WHC is a feminist organization, and Tuckett believes their values will apparent through the combination of environment, music and attendees. The event, which takes place on September 23rd, will be DJ’d by Mama Cutsworth.
“I strive to play at dance parties that are inclusive and welcoming, with a diverse range of people,” she says.
“Most music is not feminist, but it depends on the context in which you are playing,” Mama Cutsworth explains. “For me, it has to do with representation and diversity.”
Safer spaces are a community responsibility, she says.
“It’s not up to one person,” Mama Cutsworth says.

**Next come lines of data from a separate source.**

(** C17: for each period (the week, away from the ends of the calendar) the
    start and the end exist, and the moments from the start to the end of the
    last second are exactly those of the period. *)
Theorem period_bounds p dt t : at_us dt t -> (p = Week -> min_day + 6 <= t / DAY <= max_day - 6) -> bounds_of p dt.
Proof.
  intros H Hw. pose proof (fields_of dt t H) as V. pose proof V as (Hy & Hm & Hd). pose proof (date_num dt t H) as Hn.
  pose proof (month_Z dt t H) as HM. set (y := Boost.year o (date_of o dt)) in *. set (m := Boost.month o (date_of o dt)) in *.
  destruct p.
  - destruct (of_ymd_date y m (Boost.day o (date_of o dt)) V) as (x & n & N & Fy & Fm & Fd & E).
    pose proof (num_eq x n _ _ N Hn Fy Fm Fd) as ->.
    apply (day_bounds Day dt (date_of o dt) (t / DAY) x (t / DAY) Hn N); [reflexivity|apply E|].
    intros dt' u Hu. cbn [key]. rewrite Hn, (date_num dt' u Hu). cbn. lia.
  - now apply (week_bounds dt t H), Hw.
  - destruct (law_end_of_month _ _ Hn) as (n2 & N2 & Y2 & M2 & D2).
    apply (whole_month_bounds Month dt t m m (Boost.end_of_month o (date_of o dt)) n2 H Hm); try assumption.
    + cbn [start_of]. unfold start_of_month. now rewrite HM.
    + reflexivity.
    + intros dt' u Hu. cbn [key]. fold y m. pose proof (fields_of dt' u Hu) as (_ & ? & _). lia.
  - apply (block_bounds Quarter dt t 3 H); [lia| | |reflexivity]; cbn [start_of end_of]; unfold start_of_quarter, end_of_quarter; rewrite HM; fold m y;
      change (year o dt) with y; clear HM; clearbody m y; Gregorian.months m; reflexivity.
  - apply (block_bounds Half_year dt t 6 H); [lia| | |reflexivity]; cbn [start_of end_of]; unfold start_of_half_year, end_of_half_year; rewrite HM; fold m y;
      change (year o dt) with y; clear HM; clearbody m y; Gregorian.months m; reflexivity.
  - apply (block_bounds Year dt t 12 H); [lia| | |]; cbn [start_of end_of key]; unfold start_of_year, end_of_year; fold m y;
      change (year o dt) with y.
    + clear HM. clearbody m y. Gregorian.months m; reflexivity.
    + clear HM. clearbody m y. Gregorian.months m; reflexivity.
    + intros dt' u Hu. pose proof (fields_of dt' u Hu) as (_ & Hm' & _). change (12 / 12) with 1. rewrite Z.div_small by lia. lia.
Qed.
(** The regular expression a function works with. *)
Definition with_regex {A} (p : str) (c : cache) (fail : A) (f : R -> A) : option (A * cache) :=
  match get_regex p c with
  | (None, c) => Some (fail, c)
  | (Some i, c) => let* r := deref c i in Some (f r, c)
  end.
Definition regex_search_first (src p : str) (c : cache) : option (option str * cache) :=
  with_regex p c None (fun r => regex_search r src).
Definition regex_search_all (src p : str) (c : cache) : option (list str * cache) :=
  with_regex p c [] (fun r => matches r src).
Definition regex_split (s p : str) (c : cache) : option (list str * cache) :=
  with_regex p c [s] (fun r => pieces r s).
Definition regex_replace (s p replacement : str) (c : cache) : option (str * cache) :=
  with_regex p c s (fun r => substitute r s replacement).
Definition search (src p : str) (c : cache) : option (str * cache) :=
  let* (r, c) := regex_search_first src p c in Some (match r with Some s => s | None => [] end, c).
Definition search_n (src p : str) (c : cache) : option (list str * cache) := regex_search_all src p c.
Definition split_regex (s p : str) (c : cache) : option (list str * cache) := regex_split s p c.
(** ["^$.*+?{}[]|()\\"] *)
Definition specials : str := [94; 36; 46; 42; 43; 63; 123; 125; 91; 93; 124; 40; 41; 92]%Z.
Definition replace (s from to : str) (c : cache) : option (str * cache) :=
  match find_first_of from specials with
  | None => let* s := replace_all_inplace s from to in Some (s, c)
  | Some _ => regex_replace s from to c
  end.
End Regex.

Example split_runs : split [1; 2; 9; 9; 3; 9]%Z [9]%Z = Some [[1; 2]; [3]]%Z.
Proof. reflexivity. Qed.
Example replace_runs : replace_all [1; 1; 1; 2; 1]%Z [1; 1]%Z [1; 1; 1]%Z = Some [1; 1; 1; 1; 2; 1]%Z.
Proof. reflexivity. Qed.
Example trim_runs : (trim [32; 65; 32; 66; 9]%Z spaces, trim_inplace [32; 65; 32; 66; 9]%Z spaces) = ([65; 32; 66], [65; 32; 66])%Z.
Proof. reflexivity. Qed.
Example address_runs : from_ptr_addr 255 true = [48; 120; 102; 102]%Z.
Proof. reflexivity. Qed.

(** ** Finding *)

Lemma occurs_at_drop s sub k j : occurs_at (drop k s) sub j = occurs_at s sub (k + j).
Proof. unfold occurs_at. now rewrite drop_drop. Qed.

(** What follows an occurrence does not matter. *)
Lemma occurs_at_app a b sub q : q + length sub <= length a -> occurs_at (a ++ b) sub q = occurs_at a sub q.
Proof.
  intros H. unfold occurs_at. rewrite drop_app_le by lia. rewrite take_app_le by (rewrite length_drop; lia). reflexivity.
Qed.

Lemma occurs_at_spec s sub pos : pos <= length s ->
  occurs_at s sub pos = true <-> exists b, s = take pos s ++ sub ++ b.
Proof.
  intros Hp. unfold occurs_at. rewrite bool_decide_eq_true. split.
  - intros E. exists (drop (pos + length sub) s). rewrite <- drop_drop. rewrite <- E at 1. now rewrite !take_drop.
  - intros [b E]. rewrite E at 1. rewrite drop_app_length' by (rewrite length_take; lia). apply take_app_length.
Qed.

Lemma occurs_at_bound s sub pos : occurs_at s sub pos = true -> pos <= length s -> pos + length sub <= length s.
Proof.
  intros H Hp. apply occurs_at_spec in H as [b E]; [|exact Hp]. apply (f_equal length) in E.
  rewrite !length_app, length_take in E. lia.
Qed.

Lemma find_from_spec n s sub pos :
  match find_from n s sub pos with
  | Some p => pos <= p < pos + n /\ occurs_at s sub p = true /\ (forall q, pos <= q < p -> occurs_at s sub q = false)
  | None => forall q, pos <= q < pos + n -> occurs_at s sub q = false
  end.
Proof.
  revert pos. induction n as [|n IH]; intros pos; cbn [find_from]; [lia|]. destruct (occurs_at s sub pos) eqn:E; [split_and!; auto; lia|].
  specialize (IH (S pos)). destruct (find_from n s sub (S pos)) as [p|].
  - destruct IH as (H1 & H2 & H3). split_and!; auto; try lia. intros q Hq. destruct (decide (q = pos)) as [->|Hn]; [exact E|]. apply H3. lia.
  - intros q Hq. destruct (decide (q = pos)) as [->|Hn]; [exact E|]. apply IH. lia.
Qed.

Krueger Vyas believes these spaces can also create community.
“(They are) a place for people who have had similar experiences to meet,” she explains.
Tuckett admits that though events are not their expertise at WHC, the organization is always learning. WHC chose a venue that is wheelchair accessible, could incorporate all-gender washrooms and would let them bring their own volunteers.

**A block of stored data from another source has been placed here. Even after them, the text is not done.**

Lemma waiting_run es : MTU <> 0 -> Forall quiet es -> forall s, waiting s ->
  (Forall silent es -> idle s -> is_Some (run es s)) /\ forall s', run es s = Some s' -> waiting s'.
Proof.
  intros HM. induction es as [|e es IH]; intros Hes s H; cbn [TcpConn.TcpConn.run]; [split; [eauto|now intros s' [= <-]]|].
  apply Forall_cons_1 in Hes as [He Hes]. destruct (waiting_step e s HM He H) as [S1 S2]. split.
  - intros Hsil Hi. apply Forall_cons_1 in Hsil as [Hs Hsil]. destruct (S1 Hs Hi) as [s1 E]. rewrite E. destruct (S2 s1 E) as [W1 I1].
    destruct (IH Hes s1 W1) as [S3 _]. apply S3; [exact Hsil|now apply I1].
  - intros s' E. destruct (exec e s) as [s1|] eqn:E1; [|discriminate]. destruct (S2 s1 eq_refl) as [W1 _]. now apply (IH Hes s1 W1).
Qed.

(** C20: the frames of the bytes received.  Whatever operations are called and
    whatever the network does, as long as no operation is undefined (a read
    completes into a region that a blocking receive has moved, a buffer would
    exceed its size) the bytes that messages took are the first frames of the
    bytes received, in order, and the rest is in the buffer.  While the
    connection is opened once or more by [connect], messages are queued by
    [async_recv] and [async_send], handlers run, and reads and writes complete
    without errors, and if a buffer of [rbuf_sz] bytes less one read holds a frame:
    at most one read is under way, into a region no one has moved, and a message
    that waits has a handler posted, or a read under way and every frame received
    has been delivered.  When nothing is sent, nothing is undefined either.  Failed
    reads, blocking receives and closing are not part of the second half: after a
    failed read no read is ever started again. *)
Theorem tcp_receive h acc arr :
  (forall es s, run es (fresh h acc arr) = Some s -> framed s)
  /\ (MTU <> 0 -> decode_handler h = true -> forall es, Forall quiet es ->
      (Forall silent es -> is_Some (run es (fresh h acc arr)))
      /\ forall s, run es (fresh h acc arr) = Some s ->
        (reads (io s) = [] \/ reads (io s) = [true])
        /\ (ch (r (this s)) <> [] -> ~ has_recv_task s -> reads (io s) = [true] /\ taken (seen s) = frames (received (seen s)))).
Proof.
  assert (F : forall es s, run es (fresh h acc arr) = Some s -> framed s) by (intros es s E; exact (framed_run es _ _ E (framed_fresh h acc arr))).
  split; [exact F|]. intros HM Hd es Hes. destruct (waiting_run es HM Hes (fresh h acc arr)) as [S1 S2].
  - split; unfold is_connected, is_r_closed, has_recv_task; cbn; try reflexivity; [apply Forall_nil; exact I|exact Hd|intros _; split_and!; congruence|congruence].
  - split; [intros Hsil; now apply S1|]. intros s E. destruct (S2 s E) as [_ _ _ Hr _ Hw].
    split; [rewrite Hr; destruct (is_recving _); auto|]. intros Hne N. destruct (Hw Hne N) as [R B].
    split; [now rewrite Hr, R|]. destruct (F es s E) as [_ Ef]. rewrite Ef, (frames_nil _ B). now rewrite app_nil_r.
Qed.

End Framing.

(** ** Sending *)

(** Quiet operations whose writes complete in full. *)
Definition full (e : op (msg := msg)) : Prop := match e with WriteDone _ sz => MTU <= sz | _ => True end.

(** The messages [async_send] accepts. *)
Fixpoint accepted (es : list (op (msg := msg))) (s : world) : list msg :=
  match es with
  | [] => []
  | e :: es => (match e with ASend (Some m) => if (async_send (Some m) s).1 then [m] else [] | _ => [] end)
      ++ match exec e s with Some s' => accepted es s' | None => [] end
  end.
Definition is_send (t : task) : bool := match t with AsyncSend => true | AsyncRecv => false end.
Definition send_tasks (s : world) : nat := length (List.filter is_send (posted (io s))).

(** Accepted messages were encoded in order or are in the queue; what was encoded
    is on the wire or being written; each message in the queue has a handler or a
    completion to take it. *)
Record sending (acc : list msg) (s : world) : Prop := Sending
  { n_open : is_w_closed s = false /\ is_r_closed s = false;
    n_encode : encode_handler (hs (this s)) = true;
    n_off : is_connected s = false -> posted (io s) = [] /\ writes (io s) = [] /\ ch (w (this s)) = [] /\ sock (this s) <> None;
    n_order : exists done queue, acc = done ++ queue /\ encoded (seen s) = map encode done /\ ch (w (this s)) = map Some queue;
    n_wire : wire (seen s) ++ concat (map snd (writes (io s))) = concat (encoded (seen s));
    n_short : Forall (fun b => length b.2 <= MTU) (writes (io s));
    n_taken : length (ch (w (this s))) <= send_tasks s + length (writes (io s)) }.

(** What the receiving side does not touch. *)
Definition same_send (s s' : world) : Prop :=
  w (this s') = w (this s) /\ hs (this s') = hs (this s) /\ sock (this s') = sock (this s) /\ closed (r (this s')) = closed (r (this s))
  /\ writes (io s') = writes (io s) /\ posted (io s') = posted (io s) /\ wire (seen s') = wire (seen s) /\ encoded (seen s') = encoded (seen s).

Lemma sending_same acc s s' : same_send s s' -> sending acc s -> sending acc s'.
Proof.
  intros (E1 & E2 & E3 & E4 & E5 & E6 & E7 & E8) [H1 H2 H3 H4 H5 H6 H7].
  assert (C : is_connected s' = is_connected s) by (unfold is_connected; now rewrite E3).
  split; unfold is_w_closed, is_r_closed, send_tasks in *; rewrite ?E1, ?E2, ?E3, ?E4, ?E5, ?E6, ?E7, ?E8, ?C in *; assumption.
Qed.

Lemma recv_loop_same fuel : forall s r, async_recv_loop decode fuel s = Some r -> same_send s r.2.
Proof.
  induction fuel as [|fuel IH]; intros s r; cbn [async_recv_loop]; [discriminate|]. destruct (ch (TcpConn.TcpConn.r (this s))) as [|[m|] q]; [now intros [= <-]| |now intros [= <-]].
  cbv zeta. destruct (negb _); [now intros [= <-]|]. destruct (0 <? _); [|now intros [= <-]]. intros E. apply IH in E.
  destruct E as (E1 & E2 & E3 & E4 & E5 & E6 & E7 & E8). revert E1 E2 E3 E4 E5 E6 E7 E8. unfold call_recv_handler. destruct (recv_handler _); now repeat split.
Qed.

Lemma async_recv_same data s s' : _async_recv encode decode MTU rbuf_sz wbuf_sz NDEBUG false data s = Some s' -> same_send s s'.
Proof.
  unfold _async_recv. destruct (_ || _); [now intros [= <-]|]. cbv zeta. set (s1 := if 0 <? length data then _ else s).
  assert (H1 : same_send s s1) by (unfold s1; destruct (0 <? length data); now repeat split). revert H1. generalize s1. clear s1. intros s1 H1.
  destruct (async_recv_loop decode _ s1) as [[reading s2]|] eqn:E; [|discriminate]. apply recv_loop_same in E. cbn [snd] in E.
  destruct H1 as (A1 & A2 & A3 & A4 & A5 & A6 & A7 & A8), E as (B1 & B2 & B3 & B4 & B5 & B6 & B7 & B8).
  destruct (negb reading); [intros [= <-]; repeat split; congruence|]. destruct (is_recving (this s2)); [intros [= <-]; repeat split; cbn; congruence|].
  unfold prepare_r. destruct (rbuf_sz <? _); [discriminate|]. intros [= <-]; repeat split; cbn; congruence.
Qed.

(** One run of the handler: a message leaves the queue and a write starts, or the
    queue is empty; the regions of writes under way may have moved. *)
Lemma async_send_spec sz s s' : is_w_closed s = false -> encode_handler (hs (this s)) = true -> is_connected s = true ->
  (forall m, 0 < length (encode m) <= MTU) -> forall queue, ch (w (this s)) = map Some queue ->
  _async_send encode decode MTU rbuf_sz wbuf_sz NDEBUG false sz s = Some s' ->
    is_w_closed s' = false /\ closed (r (this s')) = closed (r (this s)) /\ hs (this s') = hs (this s) /\ sock (this s') = sock (this s)
    /\ posted (io s') = posted (io s) /\ wire (seen s') = wire (seen s)
    /\ ch (w (this s')) = map Some (tail queue)
    /\ encoded (seen s') = encoded (seen s) ++ map encode (take 1 queue)
    /\ map snd (writes (io s')) = map snd (writes (io s)) ++ map encode (take 1 queue).
Proof.
  intros Hw He Hc Hm queue Hq. unfold _async_send. rewrite Hc, Hw. cbn [negb orb]. cbv zeta.
  change (ch (w (this (consume_w sz s)))) with (ch (w (this s))). rewrite Hq. destruct queue as [|m queue]; cbn [map].
  - intros [= <-]. cbn. rewrite !app_nil_r. now split_and!.
  - change (encode_handler (hs (this (upd_w (with_ch (map Some queue)) (consume_w sz s))))) with (encode_handler (hs (this s))). rewrite He. cbn [negb].
    unfold prepare_w. destruct (wbuf_sz <? _); [discriminate|].
    destruct (Hm m) as [Hp Hl]. rewrite (proj2 (Nat.ltb_ge _ _)), (proj2 (Nat.ltb_ge _ _)) by lia. intros [= <-].
    assert (Ed : forall l : list (bool * list Z), map snd (map (fun '(_, b) => (false, b)) l) = map snd l) by (induction l as [|[v b] l IH]; cbn; congruence).
    unfold call_send_handler. destruct (send_handler _); cbn; (split_and!; try reflexivity; try assumption); now rewrite map_app, Ed.
Qed.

“The characteristics of the safer space are determined by its community, so it can look different from event to event,” Krueger Vyas says. Red Tent offers a Creating Safer Spaces training program, which organizations can complete within a five-hour session.
Because what makes a space “safe” differs from person to person, no space can be guaranteed to be 100 per cent safe for everyone.
“It’s up to the people who have power,” Mama Cutsworth says. She explains that from bar owners to booking agents, there are a lot of barriers when it comes to changing the way things happen.
Mama Cutsworth believes that everyone should use their privilege as leverage.
“Think of how you can take your advantage and create an opening for those who don’t have that advantage,” she says.
“I try to do it one event at a time. It’s important to be vocal and celebrate having feminist and queer-positive spaces.”
The Sights & Sounds Feminist Dance Party takes place on Sept. 23 at the Pyramid Cabaret. Tickets are $10-$25.
Published in Volume 72, Number 3 of The Uniter (September 21, 2017)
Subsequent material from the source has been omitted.